Could you set down exactly the lines of the data below, starting at the one that holds "Lemma get_quoter_spec k" and ending at the one that holds "[done |]. constructor; [| constructor].", both included, and only those?

Recorded data:
==*==

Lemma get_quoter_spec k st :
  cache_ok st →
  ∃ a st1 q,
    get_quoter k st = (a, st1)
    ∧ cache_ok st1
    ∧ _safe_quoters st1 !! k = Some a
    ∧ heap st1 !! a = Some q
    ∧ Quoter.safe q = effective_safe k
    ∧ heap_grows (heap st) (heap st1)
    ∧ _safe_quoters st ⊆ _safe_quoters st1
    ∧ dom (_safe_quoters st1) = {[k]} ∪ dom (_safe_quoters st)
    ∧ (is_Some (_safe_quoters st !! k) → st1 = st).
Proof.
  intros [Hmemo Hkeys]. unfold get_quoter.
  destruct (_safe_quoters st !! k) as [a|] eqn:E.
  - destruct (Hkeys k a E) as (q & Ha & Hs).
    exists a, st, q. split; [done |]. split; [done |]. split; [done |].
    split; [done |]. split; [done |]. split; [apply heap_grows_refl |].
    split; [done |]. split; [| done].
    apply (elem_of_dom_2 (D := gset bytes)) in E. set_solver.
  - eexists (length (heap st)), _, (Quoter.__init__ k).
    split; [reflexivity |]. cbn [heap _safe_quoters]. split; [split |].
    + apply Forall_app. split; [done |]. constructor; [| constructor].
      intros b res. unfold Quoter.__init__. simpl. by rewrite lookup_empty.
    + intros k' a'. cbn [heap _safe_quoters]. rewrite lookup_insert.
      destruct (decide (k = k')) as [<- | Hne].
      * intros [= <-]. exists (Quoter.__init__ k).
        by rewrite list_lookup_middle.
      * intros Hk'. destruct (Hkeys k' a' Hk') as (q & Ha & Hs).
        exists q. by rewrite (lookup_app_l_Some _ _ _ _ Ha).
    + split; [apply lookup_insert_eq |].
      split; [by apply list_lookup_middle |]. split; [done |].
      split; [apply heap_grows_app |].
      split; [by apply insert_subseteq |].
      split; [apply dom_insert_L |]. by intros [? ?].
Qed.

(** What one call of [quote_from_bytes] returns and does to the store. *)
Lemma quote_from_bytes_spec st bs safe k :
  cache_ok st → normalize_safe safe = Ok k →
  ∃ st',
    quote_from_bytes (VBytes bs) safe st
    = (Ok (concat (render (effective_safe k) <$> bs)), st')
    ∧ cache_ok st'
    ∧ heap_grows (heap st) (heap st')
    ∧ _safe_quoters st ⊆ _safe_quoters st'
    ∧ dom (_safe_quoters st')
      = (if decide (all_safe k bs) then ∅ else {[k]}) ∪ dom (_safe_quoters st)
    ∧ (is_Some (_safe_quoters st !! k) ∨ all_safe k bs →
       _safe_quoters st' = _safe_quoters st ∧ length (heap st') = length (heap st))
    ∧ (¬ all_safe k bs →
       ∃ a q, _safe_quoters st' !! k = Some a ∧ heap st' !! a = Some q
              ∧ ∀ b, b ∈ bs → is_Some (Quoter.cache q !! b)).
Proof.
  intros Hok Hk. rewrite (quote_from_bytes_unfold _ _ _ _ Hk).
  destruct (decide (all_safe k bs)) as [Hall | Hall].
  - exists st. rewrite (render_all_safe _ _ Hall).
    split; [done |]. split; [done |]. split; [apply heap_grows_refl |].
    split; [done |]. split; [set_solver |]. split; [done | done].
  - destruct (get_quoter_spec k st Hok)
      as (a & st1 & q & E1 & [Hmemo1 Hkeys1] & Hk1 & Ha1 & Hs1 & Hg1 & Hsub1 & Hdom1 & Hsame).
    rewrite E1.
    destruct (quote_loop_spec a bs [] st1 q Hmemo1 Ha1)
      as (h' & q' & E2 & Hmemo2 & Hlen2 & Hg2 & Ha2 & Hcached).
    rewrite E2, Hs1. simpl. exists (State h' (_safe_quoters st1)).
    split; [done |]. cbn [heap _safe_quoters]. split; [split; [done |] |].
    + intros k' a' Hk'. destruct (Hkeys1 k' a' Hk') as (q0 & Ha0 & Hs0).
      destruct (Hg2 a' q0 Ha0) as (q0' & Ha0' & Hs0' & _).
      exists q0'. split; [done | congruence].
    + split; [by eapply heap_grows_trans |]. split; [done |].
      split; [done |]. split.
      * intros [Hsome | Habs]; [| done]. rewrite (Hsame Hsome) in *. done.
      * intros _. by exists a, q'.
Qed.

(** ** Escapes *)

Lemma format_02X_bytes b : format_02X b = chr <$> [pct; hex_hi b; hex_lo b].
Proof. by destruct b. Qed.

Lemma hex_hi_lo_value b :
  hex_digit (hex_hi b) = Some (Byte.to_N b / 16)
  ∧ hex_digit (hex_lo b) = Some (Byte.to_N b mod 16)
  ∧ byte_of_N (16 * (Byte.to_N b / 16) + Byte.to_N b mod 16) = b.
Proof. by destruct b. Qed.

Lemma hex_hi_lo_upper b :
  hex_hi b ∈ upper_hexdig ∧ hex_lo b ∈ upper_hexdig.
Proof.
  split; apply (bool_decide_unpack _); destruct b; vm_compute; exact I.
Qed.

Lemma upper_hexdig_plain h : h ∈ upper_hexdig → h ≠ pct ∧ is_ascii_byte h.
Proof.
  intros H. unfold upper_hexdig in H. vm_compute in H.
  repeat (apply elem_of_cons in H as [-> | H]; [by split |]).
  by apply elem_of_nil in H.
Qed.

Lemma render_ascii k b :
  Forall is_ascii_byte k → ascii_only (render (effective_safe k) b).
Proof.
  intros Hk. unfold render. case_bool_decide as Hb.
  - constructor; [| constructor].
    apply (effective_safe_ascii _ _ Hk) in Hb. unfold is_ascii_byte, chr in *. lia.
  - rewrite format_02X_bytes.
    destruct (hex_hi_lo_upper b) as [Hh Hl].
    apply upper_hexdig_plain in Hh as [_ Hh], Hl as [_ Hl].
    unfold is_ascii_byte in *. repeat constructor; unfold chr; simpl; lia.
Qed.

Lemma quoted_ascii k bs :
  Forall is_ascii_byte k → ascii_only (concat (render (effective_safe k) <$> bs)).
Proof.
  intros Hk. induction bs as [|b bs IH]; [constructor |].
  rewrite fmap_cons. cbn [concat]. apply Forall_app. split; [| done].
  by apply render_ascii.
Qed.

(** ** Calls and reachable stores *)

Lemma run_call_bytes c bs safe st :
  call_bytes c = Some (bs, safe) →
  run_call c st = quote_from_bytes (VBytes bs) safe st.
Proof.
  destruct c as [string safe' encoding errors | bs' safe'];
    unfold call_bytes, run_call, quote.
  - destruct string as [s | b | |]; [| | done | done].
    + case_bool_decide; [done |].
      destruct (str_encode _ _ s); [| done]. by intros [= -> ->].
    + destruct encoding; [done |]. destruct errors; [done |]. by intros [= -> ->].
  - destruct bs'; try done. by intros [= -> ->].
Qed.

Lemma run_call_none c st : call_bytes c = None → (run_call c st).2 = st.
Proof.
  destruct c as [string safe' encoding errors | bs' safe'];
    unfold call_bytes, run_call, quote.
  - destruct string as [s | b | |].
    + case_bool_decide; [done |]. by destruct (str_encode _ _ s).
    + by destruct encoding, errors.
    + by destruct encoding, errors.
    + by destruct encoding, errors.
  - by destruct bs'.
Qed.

==*==

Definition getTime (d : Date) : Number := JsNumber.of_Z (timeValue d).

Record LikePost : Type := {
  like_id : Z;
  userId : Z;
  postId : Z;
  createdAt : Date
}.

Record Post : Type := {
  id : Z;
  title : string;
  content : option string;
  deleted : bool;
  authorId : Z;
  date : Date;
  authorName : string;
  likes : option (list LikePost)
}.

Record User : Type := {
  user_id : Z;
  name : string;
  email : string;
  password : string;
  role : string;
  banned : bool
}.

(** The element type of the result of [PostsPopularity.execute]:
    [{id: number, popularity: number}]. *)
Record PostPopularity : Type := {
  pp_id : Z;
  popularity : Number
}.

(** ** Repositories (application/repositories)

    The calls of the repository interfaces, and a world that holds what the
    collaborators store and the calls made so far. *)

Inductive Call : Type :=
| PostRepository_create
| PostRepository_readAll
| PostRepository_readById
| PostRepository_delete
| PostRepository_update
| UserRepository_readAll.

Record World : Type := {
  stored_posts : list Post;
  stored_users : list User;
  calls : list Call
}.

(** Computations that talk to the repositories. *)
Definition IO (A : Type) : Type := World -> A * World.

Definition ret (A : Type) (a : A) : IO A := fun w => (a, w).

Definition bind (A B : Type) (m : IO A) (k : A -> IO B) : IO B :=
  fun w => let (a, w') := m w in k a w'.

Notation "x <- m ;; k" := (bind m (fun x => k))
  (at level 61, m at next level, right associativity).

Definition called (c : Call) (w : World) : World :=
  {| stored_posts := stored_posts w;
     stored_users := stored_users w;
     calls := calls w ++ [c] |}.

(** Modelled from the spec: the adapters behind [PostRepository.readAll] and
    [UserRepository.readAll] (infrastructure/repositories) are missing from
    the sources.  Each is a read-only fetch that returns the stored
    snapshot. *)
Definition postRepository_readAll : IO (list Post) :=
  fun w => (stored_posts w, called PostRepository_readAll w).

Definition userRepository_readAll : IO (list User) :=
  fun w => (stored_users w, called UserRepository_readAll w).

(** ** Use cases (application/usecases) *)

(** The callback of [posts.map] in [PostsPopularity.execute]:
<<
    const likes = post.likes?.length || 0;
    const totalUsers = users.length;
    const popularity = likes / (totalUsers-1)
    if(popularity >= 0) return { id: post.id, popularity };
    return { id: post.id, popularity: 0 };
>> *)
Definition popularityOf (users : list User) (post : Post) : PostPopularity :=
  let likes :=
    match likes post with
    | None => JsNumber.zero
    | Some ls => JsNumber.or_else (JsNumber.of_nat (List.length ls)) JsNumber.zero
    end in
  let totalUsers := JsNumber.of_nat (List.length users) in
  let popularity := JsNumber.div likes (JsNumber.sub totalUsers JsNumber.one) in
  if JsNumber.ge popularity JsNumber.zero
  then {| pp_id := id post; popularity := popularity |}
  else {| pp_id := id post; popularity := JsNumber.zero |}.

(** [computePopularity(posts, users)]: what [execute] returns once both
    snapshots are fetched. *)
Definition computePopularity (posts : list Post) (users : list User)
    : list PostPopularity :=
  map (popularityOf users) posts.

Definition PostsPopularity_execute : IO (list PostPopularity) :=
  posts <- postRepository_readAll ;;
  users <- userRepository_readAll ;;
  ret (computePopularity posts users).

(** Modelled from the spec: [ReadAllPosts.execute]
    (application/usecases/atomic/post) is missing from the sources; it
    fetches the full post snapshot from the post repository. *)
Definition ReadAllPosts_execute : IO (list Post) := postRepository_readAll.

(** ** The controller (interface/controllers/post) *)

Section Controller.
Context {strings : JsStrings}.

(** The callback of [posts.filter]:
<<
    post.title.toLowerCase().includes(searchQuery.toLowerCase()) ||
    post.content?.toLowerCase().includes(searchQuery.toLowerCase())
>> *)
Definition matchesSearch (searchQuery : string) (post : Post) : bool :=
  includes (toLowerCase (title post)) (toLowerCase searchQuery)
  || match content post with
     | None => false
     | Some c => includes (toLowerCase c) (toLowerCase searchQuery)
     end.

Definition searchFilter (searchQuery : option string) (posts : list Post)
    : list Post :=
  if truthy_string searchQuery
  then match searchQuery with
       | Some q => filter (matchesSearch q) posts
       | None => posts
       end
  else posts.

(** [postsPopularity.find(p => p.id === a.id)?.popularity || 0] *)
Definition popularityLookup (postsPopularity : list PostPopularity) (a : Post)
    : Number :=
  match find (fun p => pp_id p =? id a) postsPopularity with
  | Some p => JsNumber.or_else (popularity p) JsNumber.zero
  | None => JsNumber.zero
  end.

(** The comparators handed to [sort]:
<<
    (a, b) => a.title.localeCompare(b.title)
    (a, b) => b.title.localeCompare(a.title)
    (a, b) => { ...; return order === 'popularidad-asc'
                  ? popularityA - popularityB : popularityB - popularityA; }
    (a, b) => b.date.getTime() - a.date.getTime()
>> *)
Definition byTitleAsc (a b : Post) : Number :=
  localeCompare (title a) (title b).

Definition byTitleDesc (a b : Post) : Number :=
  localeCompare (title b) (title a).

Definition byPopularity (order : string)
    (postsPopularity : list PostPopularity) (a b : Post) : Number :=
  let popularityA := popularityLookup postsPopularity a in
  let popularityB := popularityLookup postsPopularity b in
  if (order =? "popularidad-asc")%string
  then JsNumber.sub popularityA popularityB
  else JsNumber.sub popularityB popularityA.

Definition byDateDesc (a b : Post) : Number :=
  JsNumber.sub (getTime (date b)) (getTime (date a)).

==*==

• **REPLY**:
Lemma get_quoter_spec k st :
  cache_ok st →
  ∃ a st1 q,
    get_quoter k st = (a, st1)
    ∧ cache_ok st1
    ∧ _safe_quoters st1 !! k = Some a
    ∧ heap st1 !! a = Some q
    ∧ Quoter.safe q = effective_safe k
    ∧ heap_grows (heap st) (heap st1)
    ∧ _safe_quoters st ⊆ _safe_quoters st1
    ∧ dom (_safe_quoters st1) = {[k]} ∪ dom (_safe_quoters st)
    ∧ (is_Some (_safe_quoters st !! k) → st1 = st).
Proof.
  intros [Hmemo Hkeys]. unfold get_quoter.
  destruct (_safe_quoters st !! k) as [a|] eqn:E.
  - destruct (Hkeys k a E) as (q & Ha & Hs).
    exists a, st, q. split; [done |]. split; [done |]. split; [done |].
    split; [done |]. split; [done |]. split; [apply heap_grows_refl |].
    split; [done |]. split; [| done].
    apply (elem_of_dom_2 (D := gset bytes)) in E. set_solver.
  - eexists (length (heap st)), _, (Quoter.__init__ k).
    split; [reflexivity |]. cbn [heap _safe_quoters]. split; [split |].
    + apply Forall_app. split; [done |]. constructor; [| constructor].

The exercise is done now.